## ACTIVITY:
Please output the section of the listing below that opens with the line containing "[(F_concluida, 1); (F_priorityOrder, -1);" and closes with the line containing "(messages : list string)", exactly and with nothing else.

══ INFORMATION SHOWN ══

(** * Task manager (Express + Mongoose): model of the handlers and their properties

    The development follows the sources:
    - [models/task.js], [models/user.js]: the two Mongoose schemas;
    - [middleware/authMiddleware.js]: [addUserToLocals], [isAuthenticated], [isGuest];
    - [routes/pages.js]: the aggregation pipelines behind the listing pages and
      the dashboard statistics;
    - [routes/api.js]: the JSON API (create, update, delete, list);
    - [routes/auth.js]: registration and login.

    Collections are lists of documents in natural order.  A handler is a function
    from the request (session, parameters, body) and the collection to a response
    and the new collection. *)

From Stdlib Require Import List String Ascii Bool ZArith Lia Permutation.
From Stdlib Require Import Sorting.Sorted QArith Qround Qpower Lqa.
From Stdlib Require Import PrimFloat FloatOps SpecFloat.
Import ListNotations.

Local Open Scope string_scope.
Local Open Scope Z_scope.

(** ** Data model *)

Module Model.

(** An ObjectId in its hexadecimal string form ([toString()]).  Request
    parameters and body fields that hold an id are taken after the cast to
    ObjectId. *)
Definition ObjectId := string.

(** models/task.js, with the [category] label the routes read and write. *)
Record Task := mkTask {
  t_id : ObjectId;
  titulo : string;
  descricao : option string;
  concluida : bool;
  prioridade : option string;
  category : option string;
  user : ObjectId;
  createdAt : Z;
  updatedAt : Z
}.

(** models/user.js *)
Record User := mkUser {
  u_id : ObjectId;
  nome : string;
  telefone : string;
  email : string;
  password : string;
  role : string;
  u_createdAt : Z
}.

(** The fields that routes/auth.js stores in [req.session] at login. *)
Record Session := mkSession {
  userId : option ObjectId;
  userRole : option string;
  userName : option string
}.

Definition anonymous : Session := mkSession None None None.

End Model.
Import Model.

(** ** Aggregation stages *)

Module Aggregate.

(** A document as it flows through the listing pipelines: the task, the
    looked-up owner ([userDetails], absent before [$lookup] or when the owner
    does not exist) and the computed [priorityOrder]. *)
Record Doc := mkDoc {
  d_task : Task;
  d_userDetails : option User;
  d_priorityOrder : Z
}.

Definition of_task (t : Task) : Doc := mkDoc t None 0.

(** [{ $match: { user: id } }] *)
Definition match_user (id : ObjectId) (docs : list Doc) : list Doc :=
  filter (fun d => String.eqb (user (d_task d)) id) docs.

(** [{ $match: { category: c } }] *)
Definition match_category (c : string) (docs : list Doc) : list Doc :=
  filter (fun d => match category (d_task d) with
                   | Some c' => String.eqb c' c
                   | None => false
                   end) docs.

(** [{ $lookup: { from: 'users', localField: 'user', foreignField: '_id',
    as: 'userDetails' } }] followed by
    [{ $unwind: { path: "$userDetails", preserveNullAndEmptyArrays: b } }]:
    one output document per matching user; a document without a match is kept
    (without [userDetails]) exactly when [b] holds. *)
Definition lookup_unwind (preserve : bool) (users : list User)
                         (docs : list Doc) : list Doc :=
  flat_map (fun d =>
    match filter (fun u => String.eqb (u_id u) (user (d_task d))) users with
    | [] => if preserve then [d] else []
    | us => map (fun u => mkDoc (d_task d) (Some u) (d_priorityOrder d)) us
    end) docs.

(** The [$switch] on ["$prioridade"] with [default: 2]. *)
Definition priority_switch (p : option string) : Z :=
  match p with
  | Some s =>
      if String.eqb s "Alta" then 3
      else if String.eqb s "Média" then 2
      else if String.eqb s "Baixa" then 1
      else 2
  | None => 2
  end.

(** [{ $addFields: { priorityOrder: { $switch: ... } } }] *)
Definition add_priorityOrder (docs : list Doc) : list Doc :=
  map (fun d => mkDoc (d_task d) (d_userDetails d)
                      (priority_switch (prioridade (d_task d)))) docs.

(** Sort keys used by the routes. *)
Inductive SortField := F_concluida | F_priorityOrder | F_createdAt.

(** The value a key reads; booleans order as [false] < [true]. *)
Definition field_value (f : SortField) (d : Doc) : Z :=
  match f with
  | F_concluida => if concluida (d_task d) then 1 else 0
  | F_priorityOrder => d_priorityOrder d
  | F_createdAt => createdAt (d_task d)
  end.

(** A [$sort] specification: keys in order, [1] ascending and [-1] descending. *)
Definition SortSpec := list (SortField * Z).

Fixpoint compare_docs (spec : SortSpec) (a b : Doc) : comparison :=
  match spec with
  | [] => Eq
  | (f, dir) :: rest =>
      match Z.compare (field_value f a) (field_value f b) with
      | Eq => compare_docs rest a b
      | c => if 0 <? dir then c else CompOpp c
      end
  end.

Definition doc_leb (spec : SortSpec) (a b : Doc) : bool :=
  match compare_docs spec a b with
  | Gt => false
  | _ => true
  end.

Fixpoint insert_sorted {A} (leb : A -> A -> bool) (x : A) (l : list A) : list A :=
  match l with
  | [] => [x]
  | y :: l' => if leb x y then x :: l else y :: insert_sorted leb x l'
  end.

Fixpoint sort_with {A} (leb : A -> A -> bool) (l : list A) : list A :=
  match l with
  | [] => []
  | x :: l' => insert_sorted leb x (sort_with leb l')
  end.

(** [{ $sort: spec }] *)
Definition sort_stage (spec : SortSpec) (docs : list Doc) : list Doc :=
  sort_with (doc_leb spec) docs.

(** [{ $sort: { concluida: 1, priorityOrder: -1, createdAt: -1 } }] *)
Definition tarefas_sort : SortSpec :=
  [(F_concluida, 1); (F_priorityOrder, -1); (F_createdAt, -1)].

(** The two ranking stages shared by every listing page. *)
Definition rank (docs : list Doc) : list Doc :=
  sort_stage tarefas_sort (add_priorityOrder docs).

End Aggregate.
Import Aggregate.

(** ** HTTP responses and the session middleware *)

Module Http.

(** What [save()] can throw: the schema validators' messages, or the
    duplicate-key error of a unique index. *)
Inductive SaveError :=
| ValidationError (messages : list string)
| DuplicateKeyError (path : string).

Inductive Payload :=
| P_task (t : Task)
| P_tasks (l : list Task)
| P_message (m : string)
| P_error (e : SaveError).

(** The [error] a form is rendered with: a literal of the route, or the
    [error.message] of a caught exception. *)
Inductive FormError :=
| Literal (m : string)
| Caught (e : SaveError).

(** What a view is rendered with. *)
Inductive PageData :=
| TarefasPage (title description : string) (tasks : list Doc)
| FormPage (title : string) (error : option FormError)
| DashboardPage (title description : string)
                (total concluidas pendentes percentual : Z)
                (latestTasks : list Task).

Inductive Response :=
| Json (status : Z) (success : bool) (p : Payload)
| Redirect (location : string)
| Render (view : string) (data : PageData).

(** JavaScript truthiness of [req.session.userId]: absent and the empty
    string are falsy. *)
Definition truthy (o : option string) : bool :=
  match o with
  | Some s => negb (String.eqb s "")
  | None => false
  end.

(** [addUserToLocals]: [res.locals.userIsLoggedIn = !!(req.session && req.session.userId)]. *)
Definition userIsLoggedIn (s : Session) : bool := truthy (userId s).

(** [isAuthenticated]: pass to the route when logged in, else redirect to the
    login page. *)
Definition isAuthenticated {St : Type} (s : Session)
    (next : St -> Response * St) (st : St) : Response * St :=
  if userIsLoggedIn s then next st else (Redirect "/login", st).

═══

## TASK OUTPUT:
  [(F_concluida, 1); (F_priorityOrder, -1); (F_createdAt, -1)].

(** The two ranking stages shared by every listing page. *)
Definition rank (docs : list Doc) : list Doc :=
  sort_stage tarefas_sort (add_priorityOrder docs).

End Aggregate.
Import Aggregate.

(** ** HTTP responses and the session middleware *)

Module Http.

(** What [save()] can throw: the schema validators' messages, or the
    duplicate-key error of a unique index. *)
Inductive SaveError :=
| ValidationError (messages : list string)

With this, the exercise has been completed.